(** * Periodic metrics push: label injection and the push loop (push.go)

    A shallow embedding of [addExtraLabels] and [initPush] from push.go,
    with the properties of the label injector and of the push loop that the
    design document states about them.

    Go's [[]byte] is [list byte]; Go's [int] results of [bytes.IndexByte]
    and [bytes.LastIndexByte] are [Z] with [-1] for "absent"; a Go [string]
    is [string]; a panic is a constructor of [result]. *)

From Equations Require Import Equations.
From Equations.Prop Require Import Logic.
From Stdlib Require Import List ZArith Lia Bool.
From Stdlib.Strings Require Import String Byte.
Import ListNotations.

Local Open Scope Z_scope.
Local Open Scope list_scope.

(** ** Go runtime pieces used by push.go *)

Definition bytes : Type := list byte.

(** [len(b)] *)
Definition len (b : bytes) : Z := Z.of_nat (List.length b).

(** [b[:n]] and [b[n:]]; every use in push.go has [0 <= n <= len(b)]
    (see [IndexByte_range] and [LastIndexByte_range]), so the run-time
    bounds check of Go never fires. *)
Definition slice_to (b : bytes) (n : Z) : bytes := firstn (Z.to_nat n) b.
Definition slice_from (b : bytes) (n : Z) : bytes := skipn (Z.to_nat n) b.

(** [[]byte(s)], the bytes that [append(dst, s...)] appends for a string. *)
Definition bytes_of (s : string) : bytes := list_byte_of_string s.

(** [bytes.IndexByte(b, c)]: index of the first instance of [c] in [b],
    or [-1] if [c] is not present. *)
Fixpoint IndexByte (b : bytes) (c : byte) : Z :=
  match b with
  | [] => -1
  | x :: t =>
      if Byte.eqb x c then 0
      else let r := IndexByte t c in
           if r <? 0 then -1 else r + 1
  end.
(** X6 on a two-row catalog with prices 10 and 30. *)
Lemma price_analysis_counts_cover_catalog_witness :
  outcome (price_analysis (fun _ _ => NaN)
             (map add_derived_columns [budget_balm; face_cream])) = Ok tt /\
  exists c1 c2 c3 c4 p1 p2 p3 p4,
    reported (price_analysis (fun _ _ => NaN)
                (map add_derived_columns [budget_balm; face_cream]))
             "Budget" [VInt c1; VNum p1] /\
    reported (price_analysis (fun _ _ => NaN)
                (map add_derived_columns [budget_balm; face_cream]))
             "Mid-Range" [VInt c2; VNum p2] /\
    reported (price_analysis (fun _ _ => NaN)
                (map add_derived_columns [budget_balm; face_cream]))
             "Premium" [VInt c3; VNum p3] /\
    reported (price_analysis (fun _ _ => NaN)
                (map add_derived_columns [budget_balm; face_cream]))
             "Luxury" [VInt c4; VNum p4] /\
    c1 + c2 + c3 + c4 = Z.of_nat (List.length [budget_balm; face_cream]).
Proof.
  refine (price_analysis_counts_cover_catalog (fun _ _ => NaN)
            [budget_balm; face_cream] _ _).
  - discriminate.
  - repeat constructor; simpl; lia.
Defined.

Lemma StronglySorted_NoDup_keys (l : list string) :
  StronglySorted (fun a b => String.ltb a b = true) l -> NoDup l.
Proof.
  induction 1 as [|x l Hs IH Hx]; constructor; [|exact IH].
  intros Hin. rewrite Forall_forall in Hx. specialize (Hx x Hin).
  rewrite string_ltb_irrefl in Hx. discriminate.
Qed.

(** ** Groups partition the frame *)

Lemma list_sum_map_add {A} (f g : A -> nat) (l : list A) :
  list_sum (map (fun k => (f k + g k)%nat) l) =
  (list_sum (map f l) + list_sum (map g l))%nat.
Proof.
  induction l as [|x l IH]; [reflexivity|].
  cbn [map list_sum fold_right] in *. unfold list_sum in *.
  cbn [fold_right]. lia.
Qed.

Lemma sum_indicator_absent (c : string) (ks : list string) :
  ~ In c ks ->
  list_sum (map (fun k => if (c =? k)%string then 1%nat else 0%nat) ks) = 0%nat.
Proof.
  induction ks as [|k ks IH]; [reflexivity|]. intros H.
  cbn [map]. change (list_sum (?x :: ?l)) with (x + list_sum l)%nat.
  rewrite IH by (intros Hin; apply H; now right).
  destruct (String.eqb_spec c k) as [->|N]; [|reflexivity].
  exfalso. apply H. now left.
Qed.

Lemma sum_indicator_present (c : string) (ks : list string) :
  NoDup ks -> In c ks ->
  list_sum (map (fun k => if (c =? k)%string then 1%nat else 0%nat) ks) = 1%nat.
Proof.
  induction 1 as [|k ks Hk Hn IH]; [contradiction|]. intros Hin.
  cbn [map]. change (list_sum (?x :: ?l)) with (x + list_sum l)%nat.
  destruct (String.eqb_spec c k) as [->|N].
  - now rewrite sum_indicator_absent.
  - rewrite IH; [reflexivity|]. destruct Hin as [E|Hin]; [congruence|exact Hin].
Qed.
(** C5, as the code has it.  For every container rectangle, degenerate
    ones included, the size the pass scales is clamped to at least
    320x360 and the backing store is [floor(css * dpr)] with
    [dpr = min(devicePixelRatio || 1, 2)].  Whenever the reported device
    pixel ratio is missing, zero or at least 1, the backing store -- the
    canvas' own size and the element's [width] and [height] as fabric
    leaves them -- is at least 320x360; whenever it is missing, zero or at
    least 1/320 the backing store is neither zero nor negative. *)
Theorem fit_backing_store_min (fonts : TextMetrics) (e : Env) (bg : ObjId)
    (cl : LayoutClosure) (s : Scene) (r : DOMRect) :
  wrap e = Some r ->
  let s' := fitCanvasToWrap fonts e bg cl s in
  (320 <= cssWidth r /\ 360 <= cssHeight r)%Z /\
  (c_width (canvas s') = nextWidth e r /\
   c_height (canvas s') = nextHeight e r) /\
  (1 <= or_default (devicePixelRatio e) 1 ->
   (320 <= c_width (canvas s') /\ 360 <= c_height (canvas s'))%Z /\
   (320 <= el_width (el s') /\ 360 <= el_height (el s'))%Z) /\
  (1 / 320 <= or_default (devicePixelRatio e) 1 ->
   (0 < c_width (canvas s') /\ 0 < c_height (canvas s'))%Z /\
   (0 < el_width (el s') /\ 0 < el_height (el s'))%Z).
Proof.
  intros Hw s'.
  destruct (fitCanvasToWrap_fields fonts e bg cl s r Hw) as (Hel & Hc & _).
  fold s' in Hel, Hc. rewrite Hel, Hc. cbn [c_width c_height].
  pose proof (cssWidth_min r) as Hcw. pose proof (cssHeight_min r) as Hch.
  split; [split; assumption |]. split; [split; reflexivity |].
  split.
  - intros Hd.
    assert (Hnw : (320 <= nextWidth e r)%Z)
      by (apply floor_scaled_ge; [lia | apply effectiveDpr_ge_1, Hd]).
    assert (Hnh : (360 <= nextHeight e r)%Z)
      by (apply floor_scaled_ge; [lia | apply effectiveDpr_ge_1, Hd]).
    split; [split; assumption |].
    pose proof (fittedElement_ge (fabric_devicePixelRatio s)
                  (nextWidth e r) (nextHeight e r)). lia.
  - intros Hd.
    assert (Hdpr : 1 / 320 <= effectiveDpr (devicePixelRatio e)).
    { unfold effectiveDpr. apply Q.min_glb; [exact Hd | vm_compute; discriminate]. }
    assert (Hnw : (0 < nextWidth e r)%Z).
    { apply (floor_scaled_pos _ 320); [reflexivity | | exact Hdpr].
      change 320 with (inject_Z 320). rewrite <- Zle_Qle. exact Hcw. }
    assert (Hnh : (0 < nextHeight e r)%Z).
    { apply (floor_scaled_pos _ 320); [reflexivity | | exact Hdpr].
      change 320 with (inject_Z 320). rewrite <- Zle_Qle. lia. }
    split; [split; assumption |].
    pose proof (fittedElement_ge (fabric_devicePixelRatio s)
                  (nextWidth e r) (nextHeight e r)). lia.
Qed.

(** C4, as the code has it.  A pass that finds no container does
    nothing.  On every other pass the component assigns the element's
    [width] ([height]) attribute only when the newly computed physical
    width (height) differs from the one the element has; the zoom is set
    to the capped device pixel ratio on every pass, whether or not the
    physical size changed, and the text layout follows.  The canvas ends
    up with the newly computed size. *)
Theorem fit_reallocates_on_change_only (fonts : TextMetrics) (e : Env)
    (bg : ObjId) (cl : LayoutClosure) (s : Scene) :
  let s' := fitCanvasToWrap fonts e bg cl s in
  (wrap e = None -> s' = s) /\
  (forall r, wrap e = Some r ->
     let nw := nextWidth e r in
     let nh := nextHeight e r in
     let dpr := effectiveDpr (devicePixelRatio e) in
     newCalls s s' =
       elAssignments (el s) nw nh
         ++ [CSetWidth nw; CSetHeight nh; CSetZoom dpr]
         ++ layoutCalls (canvas s') /\
     filter isElementAssignment (newCalls s s') = elAssignments (el s) nw nh /\
     (el_width (el s) = nw -> el_height (el s) = nh ->
      elAssignments (el s) nw nh = []) /\
     (el_width (el s) <> nw ->
      In (ElSetWidth nw) (elAssignments (el s) nw nh)) /\
     (el_height (el s) <> nh ->
      In (ElSetHeight nh) (elAssignments (el s) nw nh)) /\
     c_width (canvas s') = nw /\ c_height (canvas s') = nh /\
     c_zoom (canvas s') = dpr).
Proof.
  intros s'. split.
  { intros Hw. subst s'. unfold fitCanvasToWrap. rewrite Hw. reflexivity. }
  intros r Hw nw nh dpr.
  destruct (fitCanvasToWrap_fields fonts e bg cl s r Hw) as (_ & Hc & Hcalls).
  fold s' nw nh dpr in Hc, Hcalls.
  assert (Hnew : newCalls s s' =
                 elAssignments (el s) nw nh
                   ++ [CSetWidth nw; CSetHeight nh; CSetZoom dpr]
                   ++ layoutCalls (canvas s')).
  { unfold newCalls. rewrite Hcalls. apply drop_app_length. }
  split; [exact Hnew |]. split.
  { apply fitCanvasToWrap_assignments, Hw. }
  rewrite Hc. cbn [c_width c_height c_zoom]. unfold elAssignments.
  split; [| split; [| split]].
  - intros -> ->. rewrite !Z.eqb_refl. reflexivity.
  - intros Hne. apply Z.eqb_neq in Hne. rewrite Hne. apply in_or_app.
    left. left. reflexivity.
  - intros Hne. apply Z.eqb_neq in Hne. rewrite Hne. apply in_or_app.
    right. left. reflexivity.
  - repeat split.
Qed.

(** ** Export (C3, C7) *)

Lemma removeFromArray_absent (x : ObjId) (l : list ObjId) :
  ~ In x l -> removeFromArray x l = l.
Proof.
  induction l as [| y l IH]; intros Hn; cbn; [reflexivity |].
  destruct (Nat.eqb_spec y x) as [-> | Hne].
  - exfalso. apply Hn. left. reflexivity.
  - f_equal. apply IH. intros Hin. apply Hn. right. exact Hin.
Qed.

◇ ◇ ◇ ◇ ◇ ◇ ◇

» What to do
The lines that contain the word "VInt" are wanted; copy each of them from the records.

» Result for this task
             "Budget" [VInt c1; VNum p1] /\
             "Mid-Range" [VInt c2; VNum p2] /\
             "Premium" [VInt c3; VNum p3] /\
             "Luxury" [VInt c4; VNum p4] /\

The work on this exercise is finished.